Detection of Virus;- The diagnosis of aplastic crisis may be made early in the disease by the detection of the virus. This may be accomplished simply and rapidly by countercurrent immunoelectrophoresis of the patient's serum against parvovirus Ab. A +ve result can be confirmed by direct or immune EM. The virus will be detected in 30% of the cases where a specimen is taken within 24 hrs of the onset of symptoms. A more sensitive method such as RIA or DNA-DNA hybridization, or PCR may increase this detection rate to more than 60%. The diagnosis of B19 in a fetus depends on the detection of the virus. As maternal infection will have occurred some weeks earlier and both maternal and fetal sera will probably be B19 IgM -ve. ( In contrast to rubella where the infection would have occurred months earlier so that maternal IgM is no longer present and so that the presence of IgM in the fetus would be diagnostic of congenital infection ). However there is often a persistent viraemia in the fetus. Thus the diagnosis can be made by the detection of the virus in fetal blood samples or autopsy material where DNA-DNA hybridization and PCR can be carried out.

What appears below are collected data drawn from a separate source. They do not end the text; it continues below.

Lemma demo_decided :
  @decide_place in_key_order demo_env demo_cluster demo_waiting = Ok (Some demo_island,
    [Some (mkBundle "a2" "n2" [0]%N ∅); Some (mkBundle "a1" "n1" [0]%N ∅)]).
Proof. vm_compute. reflexivity. Qed.

Lemma placement_one_fabric_witness :
  let asg := [Some (mkBundle "a2" "n2" [0]%N ∅); Some (mkBundle "a1" "n1" [0]%N ∅)] in
  (∃ i, i ∈ f_islands (st_fabrics demo_cluster) ∧ placed_on asg (i_nodes i) ∧
     (1 < length (i_nodes i) → Some demo_island = Some i)) ∨
  (∃ n, placed_on asg [n] ∧ Some demo_island = None).
Proof.
  cbn zeta. apply (@placement_one_fabric in_key_order demo_env demo_cluster demo_cluster_keyed
    demo_waiting (Some demo_island)).
  - reflexivity.
  - reflexivity.
  - exists (demo_agent "a2" "n2" [demo_gpu 0] true). split; [|apply (bool_decide_unpack _); by vm_compute].
    apply elem_of_group_agents. split_and!; [done|done|]. exists "a2". vm_compute. reflexivity.
  - exact demo_decided.
Defined.

(** With the setting off a group is placed across two nodes of no island. *)
Example free_for_all :
  @decide_place in_key_order
    (mkEnv 1000 (mkCfg 600000 30000 60000 600000 30000 60000 5000 20000 false 5000 15000 0)
      demo_host (λ _, None) (λ _, true) "ab")
    (demo_cluster <| st_fabrics := mkFabrics [] {[ "n1"; "n2" ]} |>) demo_waiting =
  Ok (None, [Some (mkBundle "a2" "n2" [0]%N ∅); Some (mkBundle "a1" "n1" [0]%N ∅)]).
Proof. vm_compute. reflexivity. Qed.

Lemma fit_rank_zero_on_driver_witness :
  b_node_id (mkBundle "a2" "n2" [0]%N ∅) = "n2".
Proof.
  apply (@fit_rank_zero_on_driver in_key_order demo_cluster demo_cluster_keyed "g" 1%N [1%N] "n2"
    (Some ["n1"; "n2"]) (demo_agent "a2" "n2" [demo_gpu 0] true) (mkBundle "a2" "n2" [0]%N ∅)
    [Some (mkBundle "a1" "n1" [0]%N ∅)]).
  - apply elem_of_group_agents. split_and!; [done|done|]. exists "a2". vm_compute. reflexivity.
  - reflexivity.
  - vm_compute. reflexivity.
  - apply (bool_decide_unpack _). by vm_compute.
  - vm_compute. reflexivity.
Defined.

Definition demo_view : Value :=
  obj_of [("sets", obj_of [("tp", Arr [obj_of [("node", Str "n1")]; obj_of [("node", Str "n2")]])])].
Definition demo_claimed : State :=
  demo_cluster <| claims := {[ ("g", "tp") := mkClaim Null demo_view 1 {[ "c:1" ]} ]} |>.
Definition demo_claimant : PgInfo := demo_waiting <| pg_claim := "tp" |>.

Lemma demo_view_named : view_named demo_view.
Proof.
  intros k ms m Hin Hm. cbn in Hin. apply list_elem_of_singleton in Hin as [= -> ->].
  cbn in Hm. rewrite !elem_of_cons in Hm. destruct Hm as [->|[->|Hm]]; [by eexists..|set_solver].
Qed.

Lemma claim_fence_witness :
  ∃ c, claims demo_claimed !! ("g", "tp") = Some c ∧
    placed_on [Some (mkBundle "a2" "n2" [0]%N ∅); Some (mkBundle "a1" "n1" [0]%N ∅)]
      (claimed_nodes (cl_view c)).
Proof.
  apply (@claim_fence in_key_order demo_env demo_claimed demo_cluster_keyed demo_claimant None).
  - discriminate.
  - intros c Hc. vm_compute in Hc. injection Hc as <-. apply demo_view_named.
  - vm_compute. reflexivity.
Defined.

(** A mesh claim fences the nodes and does not spread the bundles over them:
    a node with room takes every bundle. *)
Example claim_bundles_share_a_node :
  @decide_place in_key_order demo_env
    (demo_claimed <| clients := {[ "c:1" := mkClient "c:1" "g" "driver" "n1" true ]} |>) demo_claimant
  = Ok (None, [Some (mkBundle "a1" "n1" [0]%N ∅); Some (mkBundle "a1" "n1" [1]%N ∅)]).
Proof. vm_compute. reflexivity. Qed.

(** Nothing in placement reads a device's vendor: two ranks of one group may
    sit on two vendors. *)
Definition demo_mixed : State :=
  demo_cluster <| agents := {[ "a1" := demo_agent "a1" "n1" [mkGpu 0 "amd" "mi300" 192 false] true;
                               "a2" := demo_agent "a2" "n2" [demo_gpu 0] true ]} |>.
Example placement_mixes_vendors :
  @decide_place in_key_order demo_env demo_mixed demo_waiting = Ok (Some demo_island,
    [Some (mkBundle "a2" "n2" [0]%N ∅); Some (mkBundle "a1" "n1" [0]%N ∅)]).
Proof. vm_compute. reflexivity. Qed.
(** The checks of [create_actor], down to the bundle and the agent. *)
Definition spawn_target (s : State) (group name pg_id : string) (num_gpus : N) (bundle_index : nat)
    : Result (PgInfo * BundleAssignment * AgentInfo) string :=
  if existsb (λ a, bool_decide (a_group a = group ∧ a_name a = name) && a_live a)
       (hash_values (actors s)) then
    Err ("actor name '" +:+ name +:+ "' already exists in group '" +:+ group +:+ "'")
  else match pgs s !! pg_id with
  | None => Err ("no such placement group " +:+ pg_id)
  | Some pg =>
      if bool_decide (pg_state pg ≠ PgCreated) then Err ("placement group " +:+ pg_id +:+ " is not ready")
      else match pg_assignment pg !! bundle_index with
      | Some (Some bundle) =>
          if bool_decide (N.of_nat (length (b_gpu_ids bundle)) < num_gpus)%N then
            Err ("actor wants " +:+ pretty num_gpus +:+ " GPUs but bundle " +:+ pretty bundle_index +:+
                 " reserves " +:+ pretty (length (b_gpu_ids bundle)))
          else match agents s !! b_agent bundle with
          | Some agent =>
              if ag_alive agent then Ok (pg, bundle, agent)
              else Err ("agent " +:+ b_agent bundle +:+ " for bundle " +:+ pretty bundle_index +:+ " is gone")
          | None => Err ("agent " +:+ b_agent bundle +:+ " for bundle " +:+ pretty bundle_index +:+ " is gone")
          end
      | _ => Err ("bundle " +:+ pretty bundle_index +:+ " of placement group " +:+ pg_id +:+ " is not placed")
      end
  end.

Antibody Detection;- Counter-immunoelectrophoresis
using B19 virus as antigen, detects antibody of all classes.
Class specific Ab may be detected by ELISA or RIA. Current tests
employ the principle of "antibody capture" whereby the
class specific patient antibody is bound to a solid phase coated
with antibody to IgM or IgG. Diagnosis of B19 infection can be
made by the detection of either (i) B19-specific IgM or (ii) a
rising titre of B19 specific IgG. B19 specific IgM may be
detected in such tests up to 3 months after the onset of
symptoms. B19 IgG lasts longer but this antibody is not
detectable lifelong following infection. therefore caution must
be exercised in interpreting the results of such tests in a
screening situation ; patients with no detectable IgG may
nevertheless have experienced previous B19 infection.

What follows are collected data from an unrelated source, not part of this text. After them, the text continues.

(** No client request but the removal of a group can lose a wake-up: when
    it unblocks a ref that a thread may be waiting on, it notifies. *)
Theorem client_requests_wake dbg c msg u p w :
  (∀ k, msg ≠ Msg.PgRemove k) → wake E w (handle_client_msg E dbg c msg u p w).2.
Proof.
  intros Hmsg. apply wakes_bind; [apply wakes_get_st|]. intros s. cbv zeta.
  destruct msg; try apply wakes_ret; try (by destruct (Hmsg pg_id)).
  - apply wakes_bind; [apply wakes_claim|]. intros [[gen view]|]; apply wakes_ret.
  - apply wakes_bind; [apply wakes_pg_create|]. intros; apply wakes_ret.
  - apply wakes_bind; [apply wakes_create_actor|]. intros; apply wakes_ret.
  - apply wakes_bind; [apply wakes_actor_call|]. intros; apply wakes_ret.
  - destruct (negb _); apply wakes_ret.
Qed.
End client_wakes.

Definition is_notify (e : Effect) : bool := match e with Notify => true | _ => false end.

(** The removal of a pending group fails its ready ref and notifies nobody, so
    a driver thread waiting on that ref sleeps on. *)
Example pg_remove_loses_a_wake_up :
  let w := mkWorld (demo_cluster <| agents := ∅ |>) [] in
  let w' := (@pg_remove in_key_order demo_env "p:2" w).2 in
  blocked demo_env (st w) "p:2" ∧ resolve_ref (st w') "p:2" = ResActorDied "placement group removed" ∧
  existsb is_notify (out w') = false.
Proof. split_and!; vm_compute; reflexivity. Qed.

(** ** Sessions *)

(** A group has at most one client with a session. *)
Definition one_session (s : State) : Prop :=
  ∀ k1 k2 c1 c2, clients s !! k1 = Some c1 → clients s !! k2 = Some c2 →
    c_has_session c1 = true → c_has_session c2 = true → c_group c1 = c_group c2 → k1 = k2.

Definition clients_keyed (s : State) : Prop := ∀ k c, clients s !! k = Some c → c_id c = k.

Section sessions.
Context `{HI : HashIter} (E : Env).

Lemma group_has_session_iff s g c :
  clients_keyed s →
  group_has_session s g c = true ↔
  ∃ k x, clients s !! k = Some x ∧ c_group x = g ∧ c_has_session x = true ∧ k ≠ c.
Proof.
  intros Hk. unfold group_has_session. rewrite existsb_exists. split.
  - intros (x & Hx%list_elem_of_In & Hb). apply elem_of_hash_values in Hx as [k Hx].
    rewrite !andb_true_iff, !bool_decide_eq_true in Hb. destruct Hb as [[Hg Hs] Hn].
    rewrite (Hk k x Hx) in Hn. eauto 6.
  - intros (k & x & Hx & Hg & Hs & Hn). exists x. split.
    + apply list_elem_of_In, elem_of_hash_values. eauto.
    + rewrite !andb_true_iff, !bool_decide_eq_true. by rewrite (Hk k x Hx).
Qed.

F. Treatment and Prevention
The only specific treatment for B19 infection is the administration of HNIG in cases of persistent B19 infection in the immunocompromised. Controlled trials have not been done but these cases are rare and HNIG is worth giving where there is persistent viraemia. Symptomatic therapy for erythema infectiosum is rarely necessary. Cases of aplastic crisis require transfusion of erythocytes until a satisfactory Hb level is obtained. Consideration should be made to giving HNIG to susceptible patients with chronic haemolytic anaemias who requires short-term protection e.g. if they are in the same ward as a patient having a aplastic crisis. In any case they should be isolated from patients with B19 induced aplastic crisis.
If B19 infection occurs during pregnancy, there is no cause for alarm. The pregnancy should be allowed to proceed and carefully monitored. At delivery examination of the cord blood for B19 IgM will reveal whether the virus has crossed the placenta and infected the virus. The child should be carefully followed up for several to look out for any delayed sequelae.